The bath was about halfway full when that familar, almighty I'm gonna vomit feeling hit. I grabbed onto the soap holder on the wall and my husband's t-shirt, holding on for dear life as my body vomited 3 or 4 times. I didn't hold back at all and told myself that this violent vomiting meant that my body was well on its way to birthing the babe. The next sensation began and I started my vocalisation, but it quickly turned into, "I think I'm pushing. Holy shit, I'm pushing!"

Indeed, I experienced the fetal ejection reflex. My gosh, what a difference when your body is doing it itself and you are just there, just being while it happens! Anyway, I turned to face my husband so I could stand with my legs further apart and he maneuvered the shower head so it was still running down my back. I was in disbelief and keep saying, "My God, the baby is coming. I'm pushing and the baby is going to be here soon!"

I cried a little, I think from shock at how quick it all of a sudden was happening. There was little time between pushing contractions, and after about 2 or 3 I felt stretching at the entrance of my vagina. I reached down thinking I would feel her head. Upon feeling it, I knew it was her bag of waters. Once it felt like it was out a fair bit, I broke it with my fingers. I did not think about this; it happened purely on instinct.

With the next contraction, she moved all the way down to the entrance of my vagina, stretching my perineum. I supported my perineum with one hand and hung on to my husband with the other. When the contraction was over I felt her head just inside of me and told my husband that her head was just there. I think I got him to have a feel.

I was in total amazment with the whole situation. Two contractions happened. I again supported myself with one hand and hung onto him with the other. I said,"Gentle. Be gentle, baby. Come out gently for mama." Saying the word gentle and talking to my babe helped me to stay relaxed and not fight what my body was doing.

The next contraction happened and her head crowned. She came out down to her ears as I supported her head and myself. The contraction ended and another began straight away. She came out to her shoulders and with no time for them to turn, she came flying out into my hands and my husband's hands. She had a little cry, then went quiet. My husband noticed that she had her cord wrapped around her neck twice and quickly unwrapped it. She pinked up and had another little cry.

I looked and discovered that she was a little girl, and I cried at the joy of another little girl. I looked up and there was Alissa standing at the bathroom door looking on. I smiled and told her that I had the baby and it was a little girl. I decided to get out of the shower and the now full bath. It was only then that I noticed the water was really coloured, so I gathered that there must have been meconium in her waters. We went downstairs and I got comfy on the floor with cushions from my nest. My husband made sure that we were covered and warm. He did his own Apgar checking, but it was obvious that Ashlyn was fine. We took some photos and began making phone calls.

I spent an hour talking to my mum on the phone. During this time, I had intense contractions and knew that my body was preparing to birth her placenta.
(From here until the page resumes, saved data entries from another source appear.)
(** X21. The selector always goes by the greatest score, and by the first
    label that has it: for a mapping that is not empty, the confidence it
    returns is that score, as it is with the label neutral or times the
    intensity with the label itself; scores before that label in the
    mapping are smaller, scores after it are not greater.  The detector is
    left as it was. *)
Theorem dominant_is_first_maximum (emotion_scores : dict Q)
    (self : MoodDetector) :
  emotion_scores <> [] ->
  exists l1 k v l2,
    emotion_scores = l1 ++ (k, v) :: l2
    /\ (forall x, In x l1 -> snd x < v)
    /\ (forall x, In x l2 -> snd x <= v)
    /\ (_get_dominant_emotion emotion_scores self
        = (Ok ("neutral", v), self)
        \/ _get_dominant_emotion emotion_scores self
           = (Ok (k, v * dict_get (emotion_intensity self) k 0.5), self)).
Proof.
  intros Hne.
  destruct (sorted_desc_head emotion_scores Hne)
    as ([k v] & rest & l1 & l2 & Hs & Hl & H1 & H2).
  exists l1, k, v, l2. rewrite Forall_forall in H1, H2.
  split; [exact Hl|]. split; [exact H1|]. split; [exact H2|].
  unfold _get_dominant_emotion. rewrite Hs.
  destruct emotion_scores as [|x0 l0]; [congruence|].
  destruct rest as [|[se ss] rest'].
  - right. reflexivity.
  - destruct (Qltb (v - ss) 0.1 && Qltb v 0.4); [left | right]; reflexivity.
Qed.

Lemma dominant_is_first_maximum_witness :
  exists l1 k v l2,
    [("sad", 0.3); ("happy", 0.6); ("fear", 0.6)] = l1 ++ (k, v) :: l2
    /\ (forall x, In x l1 -> snd x < v)
    /\ (forall x, In x l2 -> snd x <= v)
    /\ (_get_dominant_emotion [("sad", 0.3); ("happy", 0.6); ("fear", 0.6)]
          init
        = (Ok ("neutral", v), init)
        \/ _get_dominant_emotion
             [("sad", 0.3); ("happy", 0.6); ("fear", 0.6)] init
           = (Ok (k, v * dict_get (emotion_intensity init) k 0.5), init)).
Proof.
  apply (dominant_is_first_maximum
           [("sad", 0.3); ("happy", 0.6); ("fear", 0.6)] init).
  discriminate.
Defined.

(** ** The category switch *)

(** The switch, path by path. *)
Lemma play_mood_music_paths (mood : string) (mm : MusicManager.t) :
  MusicManager.play_mood_music mood mm =
  if String.eqb mood (MusicManager.current_mood mm) then mm
  else
    match MusicManager.get_songs_by_mood mm mood with
    | (_ :: _) as songs =>
        MusicManager.mk mood (MusicManager.music_library mm) songs 0
    | [] =>
        if String.eqb mood "neutral" then
          MusicManager.mk mood (MusicManager.music_library mm)
            (MusicManager.playlist mm) (MusicManager.current_index mm)
        else
          match MusicManager.get_songs_by_mood mm "neutral" with
          | (_ :: _) as songs =>
              MusicManager.mk "neutral" (MusicManager.music_library mm)
                songs 0
          | [] =>
              MusicManager.mk "neutral" (MusicManager.music_library mm)
                (MusicManager.playlist mm) (MusicManager.current_index mm)
          end
    end.
Proof.
  unfold MusicManager.play_mood_music, MusicManager.play_mood_music_body,
    MusicManager.get_songs_by_mood.
  cbn [MusicManager.current_mood MusicManager.music_library
         MusicManager.playlist MusicManager.current_index].
  destruct (String.eqb mood (MusicManager.current_mood mm)) eqn:E1;
    [reflexivity|].
  cbn [negb].
  destruct (dict_get (MusicManager.music_library mm) mood []) eqn:S1;
    [|reflexivity].
  destruct (String.eqb mood "neutral") eqn:E2; [reflexivity|].
  cbn [negb]. rewrite String.eqb_sym, E2. cbn [negb].
  destruct (dict_get (MusicManager.music_library mm) "neutral" []);
    reflexivity.
Qed.

(** X22. A request for a mood ends with that mood served, or with
    neutral served.  The mood itself is served when it already was, when
    the library has songs for it, or when it is neutral; a mood without
    songs is answered with neutral.  The playlist is replaced, and set to
    its start, exactly when songs were found for the mood that ends up
    served; the library is never changed.  Shuffle mode is off, as it is
    from the start: the shuffle is outside the model. *)
Theorem play_mood_music_outcome (mood : string) (mm : MusicManager.t) :
  let mm' := MusicManager.play_mood_music mood mm in
  let songs := MusicManager.get_songs_by_mood mm in
  MusicManager.music_library mm' = MusicManager.music_library mm
  /\ (MusicManager.current_mood mm' = mood
      \/ MusicManager.current_mood mm' = "neutral")
  /\ (mood = MusicManager.current_mood mm -> mm' = mm)
  /\ (mood <> MusicManager.current_mood mm ->
      (MusicManager.current_mood mm' = mood <->
       songs mood <> [] \/ mood = "neutral")
      /\ (songs (MusicManager.current_mood mm') <> [] ->
          MusicManager.playlist mm' = songs (MusicManager.current_mood mm')
          /\ MusicManager.current_index mm' = 0%nat)
      /\ (songs (MusicManager.current_mood mm') = [] ->
          MusicManager.playlist mm' = MusicManager.playlist mm
          /\ MusicManager.current_index mm'
             = MusicManager.current_index mm)).
Proof.
  cbv zeta. rewrite play_mood_music_paths.
  destruct (String.eqb_spec mood (MusicManager.current_mood mm)) as [E | N].
  { split; [reflexivity|]. split; [now left|]. split; [reflexivity|].
    intros H. contradiction. }
  destruct (MusicManager.get_songs_by_mood mm mood) as [|s0 ss] eqn:S1.
  - destruct (String.eqb_spec mood "neutral") as [E2 | N2].
    + cbn [MusicManager.current_mood MusicManager.music_library
             MusicManager.playlist MusicManager.current_index].
      split; [reflexivity|]. split; [now left|].
      split; [intros H; contradiction|]. intros _.
      rewrite S1. split; [split; [now right | reflexivity]|].
      split; [intros H; now contradiction H | now split].
    + destruct (MusicManager.get_songs_by_mood mm "neutral")
        as [|n0 ns] eqn:S2;
        cbn [MusicManager.current_mood MusicManager.music_library
               MusicManager.playlist MusicManager.current_index];
        rewrite S2;
        (split; [reflexivity|]); (split; [now right|]);
        (split; [intros H; contradiction|]); intros _.
      * split; [split; [intros H; now symmetry in H
                       | intros [H | H]; [now contradiction H | congruence]]|].
        split; [intros H; now contradiction H | now split].
      * split; [split; [intros H; now symmetry in H
                       | intros [H | H]; [now contradiction H | congruence]]|].
        split; [now split | discriminate].
  - cbn [MusicManager.current_mood MusicManager.music_library
           MusicManager.playlist MusicManager.current_index].
    rewrite S1.
    split; [reflexivity|]. split; [now left|].
    split; [intros H; contradiction|]. intros _.
    split; [split; [intros _; left; discriminate | reflexivity]|].
    split; [now split | discriminate].
Qed.

Lemma play_mood_music_outcome_witness :
  MusicManager.current_mood
    (MusicManager.play_mood_music "sad"
       (MusicManager.mk "happy" [("sad", []); ("neutral", ["calm.mp3"])]
          ["joy.mp3"] 0))
  <> "sad".
Proof.
  intros H.
  destruct (proj2 (proj2 (proj2
              (play_mood_music_outcome "sad"
                 (MusicManager.mk "happy"
                    [("sad", []); ("neutral", ["calm.mp3"])]
                    ["joy.mp3"] 0)))))
    as ([H1 _] & _).
  - discriminate.
  - destruct (H1 H) as [N | N].
    + now apply N.
    + discriminate N.
Defined.

(** X23. Asking for the same mood twice changes nothing the second time:
    the served mood, the playlist, the position in it and the library are
    after the second request what they were after the first (shuffle mode
    off). *)
Theorem play_mood_music_twice (mood : string) (mm : MusicManager.t) :
  MusicManager.play_mood_music mood (MusicManager.play_mood_music mood mm)
  = MusicManager.play_mood_music mood mm.
Proof.
  rewrite (play_mood_music_paths mood mm).
  destruct (String.eqb mood (MusicManager.current_mood mm)) eqn:E1.
  { rewrite play_mood_music_paths. now rewrite E1. }
  destruct (MusicManager.get_songs_by_mood mm mood) as [|s0 ss] eqn:S1.
  - destruct (String.eqb mood "neutral") eqn:E2.
    + rewrite play_mood_music_paths.
      cbn [MusicManager.current_mood]. now rewrite String.eqb_refl.
    + destruct (MusicManager.get_songs_by_mood mm "neutral")
        as [|n0 ns] eqn:S2;
        rewrite play_mood_music_paths;
        unfold MusicManager.get_songs_by_mood in *;
        cbn [MusicManager.current_mood MusicManager.music_library
               MusicManager.playlist MusicManager.current_index];
        now rewrite E2, S1, S2.
  - rewrite play_mood_music_paths.
    cbn [MusicManager.current_mood]. now rewrite String.eqb_refl.
Qed.
(** * CursorAISim: response parsing, snippet store and chat orchestration

    A shallow embedding of [code.py], the Streamlit script of the Gemini code
    assistant: the Python string operations the script relies on, the
    pydantic data model, the insertion-ordered selection dictionary, the two
    inline code-block extractions (generate flow, lines 151-164, and chat
    correction flow, lines 303-322), the chat turn, the snippet list render
    pass and the archive builder.

    The exceptions the script can raise are part of the model: the unbound
    name of line 269, the indexing of the extractions, the attribute reads
    on a gateway response (caught at line 99), the registration of a
    checkbox under a key already in use (line 210) and the limits of
    [zipfile] (line 227).  [render_snippets], [download_offer] and
    [run_columns] describe the run in which the render pass and the
    archive build go through; [render_pass], [download_button],
    [script_columns] and [script_run] are the same steps with their
    raises.

    Python [str] values are modelled as [string]; a character is an [ascii]
    read as the code point U+0000..U+00FF, and the character predicates
    follow the Unicode database on that range. *)

From Stdlib Require Import String Ascii List Bool Arith NArith Lia.
From Stdlib Require Strings.Byte.
Import ListNotations.
Open Scope list_scope.
Open Scope string_scope.

(** ** Python string primitives *)

Module Py.

Definition code (c : ascii) : N := N_of_ascii c.

Definition between (lo hi n : N) : bool := (N.leb lo n && N.leb n hi)%bool.

(** [str.isspace] on one character: TAB..CR, FS..US, SPACE, NEL, NBSP. *)
Definition isspace (c : ascii) : bool :=
  let n := code c in
  between 9 13 n || between 28 32 n || N.eqb n 133 || N.eqb n 160.

(** [str.isalpha] on one character (the letter categories). *)
Definition isalpha_char (c : ascii) : bool :=
  let n := code c in
  between 65 90 n || between 97 122 n
  || N.eqb n 170 || N.eqb n 181 || N.eqb n 186
  || between 192 214 n || between 216 246 n || between 248 255 n.

(** [str.lower] on one character. *)
Definition lower_char (c : ascii) : ascii :=
  let n := code c in
  if between 65 90 n || between 192 214 n || between 216 222 n
  then ascii_of_N (n + 32) else c.

(** [str.isprintable] on one character. *)
Definition isprintable (c : ascii) : bool :=
  let n := code c in
  between 32 126 n || (between 161 255 n && negb (N.eqb n 173)).

(** Truth value of a [str]: the empty string is falsy. *)
Definition truthy (s : string) : bool :=
  match s with EmptyString => false | String _ _ => true end.

Fixpoint lower (s : string) : string :=
  match s with
  | EmptyString => EmptyString
  | String c s' => String (lower_char c) (lower s')
  end.

Fixpoint all_chars (p : ascii -> bool) (s : string) : bool :=
  match s with
  | EmptyString => true
  | String c s' => p c && all_chars p s'
  end.

(** [s.isalpha()]: at least one character, all of them alphabetic. *)
Definition isalpha (s : string) : bool := truthy s && all_chars isalpha_char s.

Fixpoint lstrip (s : string) : string :=
  match s with
  | EmptyString => EmptyString
  | String c s' => if isspace c then lstrip s' else s
  end.

Fixpoint rstrip (s : string) : string :=
  match s with
  | EmptyString => EmptyString
  | String c s' =>
      match rstrip s' with
      | EmptyString => if isspace c then EmptyString else String c EmptyString
      | r => String c r
      end
  end.

(** [s.strip()] *)
Definition strip (s : string) : string := lstrip (rstrip s).

(** [s.startswith(p)] *)
Definition startswith (p s : string) : bool := String.prefix p s.
#[global] Arguments startswith : simpl never.

(** [sub in s] *)
Fixpoint contains (sub s : string) : bool :=
  startswith sub s ||
  match s with
  | EmptyString => false
  | String _ s' => contains sub s'
  end.

Fixpoint drop (n : nat) (s : string) : string :=
  match n, s with
  | O, _ => s
  | S _, EmptyString => EmptyString
  | S k, String _ s' => drop k s'
  end.

(** [s[:n]] *)
Fixpoint take (n : nat) (s : string) : string :=
  match n, s with
  | O, _ => EmptyString
  | S _, EmptyString => EmptyString
  | S k, String c s' => String c (take k s')
  end.

Fixpoint rev_acc (acc s : string) : string :=
  match acc with
  | EmptyString => s
  | String c acc' => rev_acc acc' (String c s)
  end.

(** [s.split(sep)] for a non-empty separator: a left to right scan for
    non-overlapping occurrences.  [skip] counts the characters of a
    matched separator that are still to be passed over, [acc] holds the
    current piece in reverse. *)
Fixpoint split_scan (sep : string) (skip : nat) (acc : string) (s : string)
  : list string :=
  match s with
  | EmptyString => [rev_acc acc EmptyString]
  | String c s' =>
      match skip with
      | S k => split_scan sep k acc s'
      | O =>
          if startswith sep s
          then rev_acc acc EmptyString
                 :: split_scan sep (String.length sep - 1) EmptyString s'
          else split_scan sep 0 (String c acc) s'
      end
  end.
When I got off the phone, I decided to see if the placenta was ready to be birthed. I got up onto my knees and we put the colander in between my legs. I gave a couple of pushes and felt the placenta sitting at the entrance of my vagina. I pushed some more and it slipped out into the colander. Some membranes were still inside, so I gave some gentle pushes and wiggled my body until the membranes came free and the placenta was birthed.

I didn't have the big gush of blood before the placenta was birthed, so I knew that was still to come. I headed up to the shower. My husband got his first cuddle of Ashlyn, skin-to-skin of course. While in the shower, I had the gush and passed a couple of decent sized clots. I felt really good and could not believe that only an hour and a half ago I was standing in that very spot birthing my babe (having a shower will never be the same again).

Ashlyn was small but healthy and I had no tears or grazes. Ashlyn and I spent the next 48 hours skin-to-skin with only sheets wrapped over us. For the first 2 weeks only my husband or I held Ashlyn (gee, family members loved that).

We also had a lotus birth. I cut off 14 small pieces of placenta to consume twice daily for the first week. It was very interesting as Ashlyn did not care when we were cutting the placenta, but would cry if you touched her cord. I believe this was because throughout the pregnancy I talked with her and told her that I believed that the placenta is motherbaby and that I would consume some of it after the birth and that we would both benefit from it again after the birth.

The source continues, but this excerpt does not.